After British troops had secured the port of Majunga, motorised units of the King's African Rifles disembarked for their advance on the capital 300 miles to the south. Their first objective was the 1,600 feet long suspension bridge over the Betsiboka river, 140 miles from Majunga. They reached this point at 9.30 a.m. on the second day and found that the Vichy French had cut the suspension cables. Although the centre span had collapsed into the water, the infantry crossed and secured a bridgehead against slight opposition. Very shortly afterwards, the advance on the capital was resumed.

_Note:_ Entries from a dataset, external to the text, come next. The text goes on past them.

(* ===== verification/Wrappers.v ===== *)
(** x/vm/wrappers/bank.go: the bank keeper as the EVM sees it, with 18 decimals,
    over the interface [types.BankKeeper] that x/precisebank implements.

    The interface is a class with the promises the EVM relies on; the theorems
    of this file are proved against it, and [PreciseBankEvm] discharges it. *)
From S2P Require Import Prelude KVStore Sdk EvmConfig.

Definition EvmModuleName : string := "evm".
(** [authtypes.FeeCollectorName] *)
Definition FeeCollector : string := "fee_collector".

(** * The bank keeper of the EVM ([types.BankKeeper]) *)

Class EvmBank := {
  EB : Type;
  eb_GetBalance : EB -> addr -> string -> res coin;
  eb_SpendableCoin : EB -> addr -> string -> res coin;
  eb_MintCoins : string -> coins -> M EB unit;
  eb_BurnCoins : string -> coins -> M EB unit;
  eb_SendCoinsFromAccountToModule : addr -> string -> coins -> M EB unit;
  eb_SendCoinsFromModuleToAccount : string -> addr -> coins -> M EB unit;
}.

Section bank.
Context `{EvmBank}.
Variable info : EvmCoinInfo.

(** [sdk.Coins.Sort]: by denom. *)
Definition denom_le (c1 c2 : coin) : Prop :=
  bytes_le (str_bytes (c_denom c1)) (str_bytes (c_denom c2)) = true.
#[global] Instance denom_le_dec c1 c2 : Decision (denom_le c1 c2).
Proof. unfold denom_le. apply _. Defined.

Definition ConvertCoinsDenomToExtendedDenom (cs : coins) : coins :=
  merge_sort denom_le (map (fun c =>
    if bool_decide (c_denom c = Denom info)
    then match ConvertEvmCoinDenomToExtendedDenom info c with Ok c => c | _ => c end
    else c) cs).

(** [errors.Wrap] keeps the sentinel. *)
Definition wrap {A} (msg : string) (m : M EB A) : M EB A := fun s =>
  match m s with
  | (Err e, s') => (Err (Error (e_kind e) msg), s')
  | r => r
  end.

(** [sdkmath.NewIntFromBigInt] panics beyond 256 bits. *)
Definition MintAmountToAccount (recipient : addr) (amt : Z) : M EB unit :=
  let! amt := lift (int_chk amt) in
  let! convertedCoin := wrap "failed to mint coin to account in bank wrapper"
    (lift (ConvertEvmCoinDenomToExtendedDenom info (Coin (Denom info) amt))) in
  let coinsToMint := [convertedCoin] in
  do! wrap "failed to mint coins to account in bank wrapper" (eb_MintCoins EvmModuleName coinsToMint);
  eb_SendCoinsFromModuleToAccount EvmModuleName recipient coinsToMint.

Definition BurnAmountFromAccount (account : addr) (amt : Z) : M EB unit :=
  let! amt := lift (int_chk amt) in
  let! convertedCoin := wrap "failed to burn coins from account in bank wrapper"
    (lift (ConvertEvmCoinDenomToExtendedDenom info (Coin (Denom info) amt))) in
  let coinsToBurn := [convertedCoin] in
  do! wrap "failed to burn coins from account in bank wrapper"
    (eb_SendCoinsFromAccountToModule account EvmModuleName coinsToBurn);
  eb_BurnCoins EvmModuleName coinsToBurn.

Definition wrapper_GetBalance (s : EB) (a : addr) (denom : string) : res coin :=
  if bool_decide (denom = Denom info) then eb_GetBalance s a (ExtendedDenom info)
  else Panic "expected evm denom".
Definition wrapper_SpendableCoin (s : EB) (a : addr) (denom : string) : res coin :=
  if bool_decide (denom = Denom info) then eb_SpendableCoin s a (ExtendedDenom info)
  else Panic "expected evm denom".

Definition wrapper_SendCoinsFromAccountToModule (sender : addr) (recipientModule : string)
    (cs : coins) : M EB unit :=
  let convertedCoins := ConvertCoinsDenomToExtendedDenom cs in
  if coins_is_zero convertedCoins then ret tt
  else eb_SendCoinsFromAccountToModule sender recipientModule convertedCoins.
Definition wrapper_SendCoinsFromModuleToAccount (senderModule : string) (recipient : addr)
    (cs : coins) : M EB unit :=
  let convertedCoins := ConvertCoinsDenomToExtendedDenom cs in
  if coins_is_zero convertedCoins then ret tt
  else eb_SendCoinsFromModuleToAccount senderModule recipient convertedCoins.

(** ** What the bank promises to the EVM

    [eb_balance] is the extended balance of a [eb_plain] account: one whose
    coins are all spendable, and that is neither the EVM module account nor an
    account the bank uses itself. *)
Class EvmBankLaws := {
  eb_ok : EB -> Prop;
  eb_plain : addr -> Prop;
  eb_balance : EB -> addr -> Z;
  eb_balance_nonneg : forall s a, eb_ok s -> eb_plain a -> 0 <= eb_balance s a;
  eb_spendable_is : forall s a, eb_ok s -> eb_plain a ->
    eb_SpendableCoin s a (ExtendedDenom info) =
      if eb_balance s a <? 2 ^ 256 then Ok (Coin (ExtendedDenom info) (eb_balance s a))
      else Panic "Int overflow";
  eb_mint : forall n s s', eb_ok s -> 0 < n ->
    eb_MintCoins EvmModuleName [Coin (ExtendedDenom info) n] s = (Ok tt, s') ->
    eb_ok s' /\ forall a, eb_plain a -> eb_balance s' a = eb_balance s a;
  eb_burn : forall n s s', eb_ok s -> 0 < n ->
    eb_BurnCoins EvmModuleName [Coin (ExtendedDenom info) n] s = (Ok tt, s') ->
    eb_ok s' /\ forall a, eb_plain a -> eb_balance s' a = eb_balance s a;
  (** the address of a module account, and the two modules the EVM pays from or to *)
  eb_module : string -> option addr;
  eb_evm_module : forall a, eb_module EvmModuleName = Some a -> ~ eb_plain a;
  eb_pay : forall m n to s s', m = EvmModuleName \/ m = FeeCollector -> eb_ok s -> 0 < n ->
    eb_SendCoinsFromModuleToAccount m to [Coin (ExtendedDenom info) n] s = (Ok tt, s') ->
    eb_ok s' /\ exists ma, eb_module m = Some ma /\ forall a, eb_plain a ->
      eb_balance s' a = eb_balance s a + (if decide (a = to) then n else 0) - (if decide (a = ma) then n else 0);
  eb_take : forall m n from s s', m = EvmModuleName \/ m = FeeCollector -> eb_ok s -> 0 < n ->
    eb_SpendableCoin s from (ExtendedDenom info) <> Ok (Coin (ExtendedDenom info) 0) ->
    eb_SendCoinsFromAccountToModule from m [Coin (ExtendedDenom info) n] s = (Ok tt, s') ->
    eb_ok s' /\ exists ma, eb_module m = Some ma /\ forall a, eb_plain a ->
      eb_balance s' a = eb_balance s a - (if decide (a = from) then n else 0) + (if decide (a = ma) then n else 0);
}.
Context `{!EvmBankLaws}.

Lemma wrap_ok {A} msg (m : M EB A) s x s' : wrap msg m s = (Ok x, s') -> m s = (Ok x, s').
Proof. unfold wrap. destruct (m s) as [[]]; congruence. Qed.

Lemma convert_own n : ConvertEvmCoinDenomToExtendedDenom info (Coin (Denom info) n) =
  Ok (Coin (ExtendedDenom info) n).
Proof. unfold ConvertEvmCoinDenomToExtendedDenom. simpl. by rewrite bool_decide_true. Qed.

Lemma mint_correct to n s s' :
  eb_ok s -> 0 < n -> MintAmountToAccount to n s = (Ok tt, s') ->
  eb_ok s' /\ forall a, eb_plain a -> eb_balance s' a = eb_balance s a + (if decide (a = to) then n else 0).
Proof.
  intros Hs Hn Hrun. unfold MintAmountToAccount in Hrun.
  apply bind_lift_ok in Hrun as (n' & Hn' & Hrun). apply int_chk_ok in Hn' as ->.
  apply bind_ok in Hrun as (c & s1 & Hc & Hrun). apply wrap_ok in Hc. rewrite convert_own in Hc.
  injection Hc as <- <-. apply bind_ok in Hrun as ([] & s2 & Hm & Hrun). apply wrap_ok in Hm.
  apply eb_mint in Hm as [H2 Hm]; [|done..]. apply eb_pay in Hrun as (H3 & ma & Hma & Hp); [|by auto|done..].
  split; [done|]. intros a Ha. rewrite Hp, Hm by done.
  rewrite (decide_False (P := a = ma)); [lia|]. intros ->. by eapply eb_evm_module.
Qed.

Lemma burn_correct from n s s' :
  eb_ok s -> 0 < n -> eb_SpendableCoin s from (ExtendedDenom info) <> Ok (Coin (ExtendedDenom info) 0) ->
  BurnAmountFromAccount from n s = (Ok tt, s') ->
  eb_ok s' /\ forall a, eb_plain a -> eb_balance s' a = eb_balance s a - (if decide (a = from) then n else 0).
Proof.
  intros Hs Hn Hz Hrun. unfold BurnAmountFromAccount in Hrun.
  apply bind_lift_ok in Hrun as (n' & Hn' & Hrun). apply int_chk_ok in Hn' as ->.
  apply bind_ok in Hrun as (c & s1 & Hc & Hrun). apply wrap_ok in Hc. rewrite convert_own in Hc.
  injection Hc as <- <-. apply bind_ok in Hrun as ([] & s2 & Hm & Hrun). apply wrap_ok in Hm.
  apply eb_take in Hm as (H2 & ma & Hma & Hm); [|by auto|done..]. apply eb_burn in Hrun as [H3 Hp]; [|done..].
  split; [done|]. intros a Ha. rewrite Hp, Hm by done.
  rewrite (decide_False (P := a = ma)); [lia|]. intros ->. by eapply eb_evm_module.
Qed.
End bank.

On 16th September Monsieur Annet, the Vichy French Governor of the island, broadcast an appeal for an armistice. One of our planes was sent to Tananarive to bring his plenipotentiaries to Majunga, where Lieut.-General Sir William Piatt received them on the 17th. The French were unable to accept our terms, however, and the delegates left the next morning. Earlier on that same morning, our seaborne forces appeared off the east coast port of Tamatave and called upon the town to surrender. The commandant refused and fired on our envoys, but after a brief bombardment by His Majesty's ships, the white flag was hoisted over the town at 8 a.m. Our troops landed without incident and pursued the retiring French forces to Brickaville, the principal town on the railway from Tamatave and the capital, which they captured on the 19th.
At this time, our column from Majunga had reached a point some 40 miles north of Tananarive and here they met their first serious opposition. This was overcome in two sharp engagements on the 21st and 22nd, and our Forces entered the capital at midday on the 23rd. They were received with strong demonstrations of good will and even enthusiasm. Operations against the remaining Vichy French forces south of the capital are proceeding. Resistance in the northern part of the island between Diego Suarez and Majunga has collapsed, and all is now quiet in this area.
I should mention that I received news this morning that Tulear, an important port in the southern portion of the island, surrendered to an ultimatum without any bombardment being necessary.
May I ask the right hon. Gentleman whether the pleasant feature of this operation, namely, the small number of casualties, is due to the fact that the French offered very little armed resistance?